=== Exercise objective ===
The records follow. Filter them to the lines that hold "parseJWEProtected".

=== Dataset extract ===
——
Definition parseJWEProtected (compact : bytes) : res (list bytes * jweHeader) :=
  if (maxTokenBytes <? len compact) || negb (count_dots compact =? 4) then fail ErrDecryptionFailed
  else
    let parts := Split compact "."%byte in
    match Decode (nth 0 parts []) with
    | Err _ => fail ErrDecryptionFailed
    | Ok protectedJSON =>
        match decodeObject dec_jwe protectedJSON with
        | Err _ => fail ErrDecryptionFailed
        | Ok hdr =>
            if bool_decide (w_Alg hdr = []) || bool_decide (w_Enc hdr = []) then fail ErrDecryptionFailed
            else match headerMembers protectedJSON with
            | Err _ => fail ErrDecryptionFailed
            | Ok members =>
                if has_member #"zip" members then fail ErrDecryptionFailed
                else if negb (epk_public members) then fail ErrDecryptionFailed
                else check (checkCritical members) (Ok (parts, set_present hdr members))
            end
        end
    end.

(** ** Encrypting *)

Record encryptConfig := mkEncryptConfig { x_typ : bytes; x_cty : bytes }.

Inductive EncryptOption : Type :=
  | WithJWEType (typ : bytes)
  | WithJWEContentType (cty : bytes)
  | EncryptOptions (Type_ ContentType : bytes).

Definition applyEncrypt (o : EncryptOption) (c : encryptConfig) : encryptConfig :=
  match o with
  | WithJWEType t => mkEncryptConfig t (x_cty c)
  | WithJWEContentType t => mkEncryptConfig (x_typ c) t
  | EncryptOptions t ct =>
      mkEncryptConfig (if bool_decide (t = []) then x_typ c else t)
        (if bool_decide (ct = []) then x_cty c else ct)
  end.

(** The interfaces [Encrypter] and [Decrypter]: built in, or the caller's. *)
Inductive Encrypter : Type :=
  | EBuiltin (e : encrypter)
  | ECustom (alg : KeyAlgorithm) (enc : ContentAlgorithm) (kid : bytes) (Encrypt : bytes → res bytes).

Inductive Decrypter : Type :=
  | DBuiltin (d : decrypter)
  | DCustom (kid : bytes) (Decrypt : bytes → res bytes).

(** [gcm.NonceSize()] and [gcm.Overhead()]. *)
Definition NonceSize : Z := 12.
Definition Overhead : Z := 16.

Definition dotted (parts : list bytes) : bytes := Join parts #".".

Section Jwe.
Context `{Crypto, AES, JweCrypto, Entropy}.

Definition encrypt (e : encrypter) (plaintext : bytes) (cfg : encryptConfig) : res bytes :=
  let cekLen := contentKeyLen (e_enc e) in
  let hdr := mkJweHeader (e_alg e) (e_enc e) (e_kid e) (x_typ cfg) (x_cty cfg) None [] [] false false in
  '(hdr, cek, encryptedKey) ← wrap_key (e_wrapper e) hdr cekLen;
  let protected := Encode (print (JObj (jwe_members hdr))) in
  _ ← NewCipher cek;
  iv ← rand_Read 1 NonceSize;
  let sealed := gcm_Seal cek iv plaintext protected in
  let n := (length sealed - Z.to_nat Overhead)%nat in
  Ok (dotted [protected; Encode encryptedKey; Encode iv; Encode (take n sealed); Encode (drop n sealed)]).

Definition encryptJWE (plaintext : bytes) (enc : Encrypter) (cfg : encryptConfig) : res bytes :=
  match enc with
  | EBuiltin e => encrypt e plaintext cfg
  | ECustom _ _ _ Encrypt =>
      if negb (bool_decide (x_typ cfg = [])) || negb (bool_decide (x_cty cfg = []))
      then fail ErrUnsupportedAlgorithm
      else Encrypt plaintext
  end.

Definition EncryptJWE (plaintext : bytes) (enc : option Encrypter) (opts : list (option EncryptOption)) :
    res bytes :=
  match enc with
  | None => fail ErrUnsupportedAlgorithm
  | Some enc => encryptJWE plaintext enc (apply_all applyEncrypt opts (mkEncryptConfig [] []))
  end.

(** [payload] is the outcome of [json.Marshal(claims)]. *)
Definition EncryptClaims (payload : res bytes) (enc : option Encrypter) (opts : list (option EncryptOption)) :
    res bytes :=
  payload ← payload;
  _ ← map_err (wrap ErrInvalidClaims) (decodeObject dec_map payload);
  EncryptJWE payload enc opts.

Definition validateNestedJWS (compact : bytes) : err_opt :=
  if maxTokenBytes <? len compact then Some [ErrMalformedToken]
  else match split3 compact with
  | None => Some [ErrMalformedToken]
  | Some (h, p, s) =>
      match Decode h with
      | Err _ => Some [ErrMalformedToken]
      | Ok headerJSON =>
          match decodeObject dec_header headerJSON with
          | Err e => Some (wrap ErrMalformedToken e)
          | Ok header =>
              if is_none (h_Algorithm header) then Some [ErrAlgorithmNotAllowed]
              else match Decode p with
              | Err _ => Some [ErrMalformedToken]
              | Ok payload =>
                  match decodeObject dec_map payload with
                  | Err e => Some (wrap ErrMalformedToken e)
                  | Ok _ =>
                      match Decode s with
                      | Ok (_ :: _) => None
                      | _ => Some [ErrMalformedToken]
                      end
                  end
              end
          end
      end
  end.

Definition EncryptNestedJWT (compactJWS : bytes) (enc : option Encrypter) (opts : list (option EncryptOption)) :
    res bytes :=
  check (validateNestedJWS compactJWS)
  (let cfg := apply_all applyEncrypt opts (mkEncryptConfig [] []) in
   let cfg := mkEncryptConfig (x_typ cfg) #"JWT" in
   match enc with
   | None => fail ErrUnsupportedAlgorithm
   | Some enc => encryptJWE compactJWS enc cfg
   end).

(** ** Decrypting *)

Definition kid_conflict (a b : bytes) : bool :=
  negb (bool_decide (a = [])) && negb (bool_decide (b = [])) && negb (bool_decide (a = b)).

Definition Decrypt (d : decrypter) (compact : bytes) : res bytes :=
  match parseJWEProtected compact with
  | Err _ => fail ErrDecryptionFailed
  | Ok (parts, hdr) =>
      let cekLen := contentKeyLen (w_Enc hdr) in
      if kid_conflict (d_kid d) (w_Kid hdr) then fail ErrDecryptionFailed
      else if (cekLen =? 0) || negb (supports (d_unwrapper d) (w_Alg hdr)) then fail ErrDecryptionFailed
      else
        match Decode (nth 1 parts []), Decode (nth 2 parts []), Decode (nth 3 parts []),
              Decode (nth 4 parts []) with
        | Ok encryptedKey, Ok iv, Ok ciphertext, Ok tag =>
            match unwrap_key (d_unwrapper d) hdr encryptedKey cekLen with
            | Err _ => fail ErrDecryptionFailed
            | Ok cek =>
                match NewCipher cek with
                | Err _ => fail ErrDecryptionFailed
                | Ok _ =>
                    if negb (len iv =? NonceSize) || negb (len tag =? Overhead) then fail ErrDecryptionFailed
                    else match gcm_Open cek iv (ciphertext ++ tag) (nth 0 parts []) with
                         | Some plaintext => Ok plaintext
                         | None => fail ErrDecryptionFailed
                         end
                end
            end
        | _, _, _, _ => fail ErrDecryptionFailed
        end
  end.

Definition Decrypter_KeyID (d : Decrypter) : bytes :=
  match d with DBuiltin d => d_kid d | DCustom kid _ => kid end.

Definition Decrypt_with (d : Decrypter) (compact : bytes) : res bytes :=
  match d with DBuiltin d => Decrypt d compact | DCustom _ f => f compact end.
——
=== Final answer ===
Definition parseJWEProtected (compact : bytes) : res (list bytes * jweHeader) :=
  match parseJWEProtected compact with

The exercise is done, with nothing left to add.